Input records:
※ ※ ※

(** The detached [div] is not rendered, so its [innerText] is its
    [textContent]; serialising the children of [el] into [innerHTML] and
    parsing them back keeps their text nodes. *)
Definition textoDoHtml (el : Node) (texto : jsstring) : M jsstring :=
  emit (CreateElement "div") ;;
  ret (textContent el ||| textContent el ||| texto).

(** The body of the [try] of one catalog entry. *)
Definition tentarSeletor (d : Snapshot) (seletor : Selector)
  : M (option jsstring) :=
  elemento <- querySelector d seletor ;;
  match elemento with
  | None => ret None
  | Some el =>
      let texto := innerText el ||| textContent el ||| [] in
      texto <- (if length (trim texto) <? 200
                then textoDoHtml el texto
                else ret texto) ;;
      let textoLimpo := trim texto in
      if (300 <? length textoLimpo) && nenhuma textoLimpo negativasCatalogo
      then ret (Some textoLimpo)
      else ret None
  end.

Fixpoint catalogo (d : Snapshot) (seletores : list Selector)
  : M (option jsstring) :=
  match seletores with
  | [] => ret None
  | seletor :: resto =>
      r <- tryCatch (tentarSeletor d seletor) (fun _ => ret None) ;;
      match r with
      | Some t => ret (Some t)
      | None => catalogo d resto
      end
  end.

(** *** Attribute sweeps (lines 316-374) *)

Definition seletorTestId : Selector :=
  [ [SSub "data-test-id" "job"]; [SSub "data-test-id" "description"];
    [SSub "data-test-id" "detail"] ].

Definition negativasTestId : list string :=
  [ "linkedin"; "nível de experiência"; "tipo de emprego"; "função";
    "setores" ].

Definition corpoTestId (elemento : Node) : option jsstring :=
  let texto := trim (innerText elemento ||| textContent elemento ||| []) in
  if (500 <? length texto) && nenhuma texto negativasTestId
  then Some texto else None.

Definition varreduraTestId (d : Snapshot) : M (option jsstring) :=
  elementosTestId <- querySelectorAll d seletorTestId ;;
  ret (primeiro corpoTestId elementosTestId).

Definition seletorAtributos : Selector :=
  [ [SHas "data-test-id"]; [SSub "class" "job"]; [SSub "class" "description"] ].

Definition negativasAtributos : list string :=
  [ "linkedin"; "entrar"; "cadastre-se"; "política"; "cookie" ].

Definition palavrasChaveAtributos : list string :=
  [ "responsabilidade"; "requisito"; "experiência"; "habilidade"; "trabalho";
    "equipe"; "desenvolvimento"; "projeto"; "tecnologia"; "atribuição";
    "desejável"; "diferencial"; "benefício"; "salário" ].

Definition corpoAtributos (elemento : Node) : option jsstring :=
  let texto := trim (textContent elemento ||| innerText elemento ||| []) in
  if (300 <? length texto) && nenhuma texto negativasAtributos
  then (if alguma texto palavrasChaveAtributos then Some texto else None)
  else None.

Definition varreduraAtributos (d : Snapshot) : M (option jsstring) :=
  elementosComAtributos <- querySelectorAll d seletorAtributos ;;
  ret (primeiro corpoAtributos elementosComAtributos).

※ ※ ※

What you should do: Output exactly the leading lines of the data, up to and including the line marked by "then Some texto else None.".

Response:
(** The detached [div] is not rendered, so its [innerText] is its
    [textContent]; serialising the children of [el] into [innerHTML] and
    parsing them back keeps their text nodes. *)
Definition textoDoHtml (el : Node) (texto : jsstring) : M jsstring :=
  emit (CreateElement "div") ;;
  ret (textContent el ||| textContent el ||| texto).

(** The body of the [try] of one catalog entry. *)
Definition tentarSeletor (d : Snapshot) (seletor : Selector)
  : M (option jsstring) :=
  elemento <- querySelector d seletor ;;
  match elemento with
  | None => ret None
  | Some el =>
      let texto := innerText el ||| textContent el ||| [] in
      texto <- (if length (trim texto) <? 200
                then textoDoHtml el texto
                else ret texto) ;;
      let textoLimpo := trim texto in
      if (300 <? length textoLimpo) && nenhuma textoLimpo negativasCatalogo
      then ret (Some textoLimpo)
      else ret None
  end.

Fixpoint catalogo (d : Snapshot) (seletores : list Selector)
  : M (option jsstring) :=
  match seletores with
  | [] => ret None
  | seletor :: resto =>
      r <- tryCatch (tentarSeletor d seletor) (fun _ => ret None) ;;
      match r with
      | Some t => ret (Some t)
      | None => catalogo d resto
      end
  end.

(** *** Attribute sweeps (lines 316-374) *)

Definition seletorTestId : Selector :=
  [ [SSub "data-test-id" "job"]; [SSub "data-test-id" "description"];
    [SSub "data-test-id" "detail"] ].

Definition negativasTestId : list string :=
  [ "linkedin"; "nível de experiência"; "tipo de emprego"; "função";
    "setores" ].

Definition corpoTestId (elemento : Node) : option jsstring :=
  let texto := trim (innerText elemento ||| textContent elemento ||| []) in
  if (500 <? length texto) && nenhuma texto negativasTestId
  then Some texto else None.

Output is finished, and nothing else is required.